(** * Signed-request core of the Binance Futures testnet client

    A shallow embedding of [simplified_binance_futures_bot.py]: the class
    [BinanceFuturesRest] (time source, request signer, payload construction,
    signed transport) and the command-line validators, followed by the
    properties established about them.

    Conventions of the embedding.
    - A Python [str] is a Rocq [string] holding its UTF-8 bytes; [bytes] are
      [list Z] with every element in [0, 256).  [str.encode('utf-8')] is then
      the byte view [bytes_of_string].  Case mapping ([upper], [lower]) acts
      on ASCII letters.
    - A [dict] is an association list in insertion order; item assignment
      keeps the position of an existing key and appends a new one.
    - Mutable objects live in a store addressed by references, and every
      method of the client is a state transformer that may raise.
    - The network and the clock form a [world] the client cannot see into. *)

From Stdlib Require Import ZArith List String Ascii Bool Lia.
From Stdlib Require Import Decimal DecimalString.
Import ListNotations.
Local Open Scope string_scope.
Local Open Scope Z_scope.

(* ================================================================== *)
(** * Bytes and strings *)

Definition bytes := list Z.

Definition byte_of_ascii (c : ascii) : Z := Z.of_N (N_of_ascii c).
Definition ascii_of_byte (b : Z) : ascii := ascii_of_N (Z.to_N b).

Definition bytes_of_string (s : string) : bytes :=
  map byte_of_ascii (list_ascii_of_string s).

(** ['&'.join(l)] *)
Fixpoint join (sep : string) (l : list string) : string :=
  match l with
  | [] => ""
  | [s] => s
  | s :: r => s ++ sep ++ join sep r
  end.

Fixpoint str_map (f : ascii -> ascii) (s : string) : string :=
  match s with
  | EmptyString => EmptyString
  | String c r => String (f c) (str_map f r)
  end.

Fixpoint str_forall (p : ascii -> bool) (s : string) : bool :=
  match s with
  | EmptyString => true
  | String c r => p c && str_forall p r
  end.

Definition in_range (lo hi : Z) (c : ascii) : bool :=
  (lo <=? byte_of_ascii c) && (byte_of_ascii c <=? hi).

Definition is_digit (c : ascii) : bool := in_range 48 57 c.
Definition is_upper (c : ascii) : bool := in_range 65 90 c.
Definition is_lower (c : ascii) : bool := in_range 97 122 c.
Definition is_lower_hex (c : ascii) : bool := is_digit c || in_range 97 102 c.

Definition upper_char (c : ascii) : ascii :=
  if is_lower c then ascii_of_byte (byte_of_ascii c - 32) else c.
Definition lower_char (c : ascii) : ascii :=
  if is_upper c then ascii_of_byte (byte_of_ascii c + 32) else c.

(** [str.upper()] and [str.lower()] *)
Definition upper (s : string) : string := str_map upper_char s.
Definition lower (s : string) : string := str_map lower_char s.

(** Substring test, for statements about what a log line contains. *)
Fixpoint contains (needle hay : string) : bool :=
  if prefix needle hay then true
  else match hay with
       | EmptyString => false
       | String _ r => contains needle r
       end.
···
Task:
Reproduce exactly the lines from the one containing "Definition lower (s" through the last line of the records above, including both, and nothing else.

The answer:
Definition lower (s : string) : string := str_map lower_char s.

(** Substring test, for statements about what a log line contains. *)
Fixpoint contains (needle hay : string) : bool :=
  if prefix needle hay then true
  else match hay with
       | EmptyString => false
       | String _ r => contains needle r
       end.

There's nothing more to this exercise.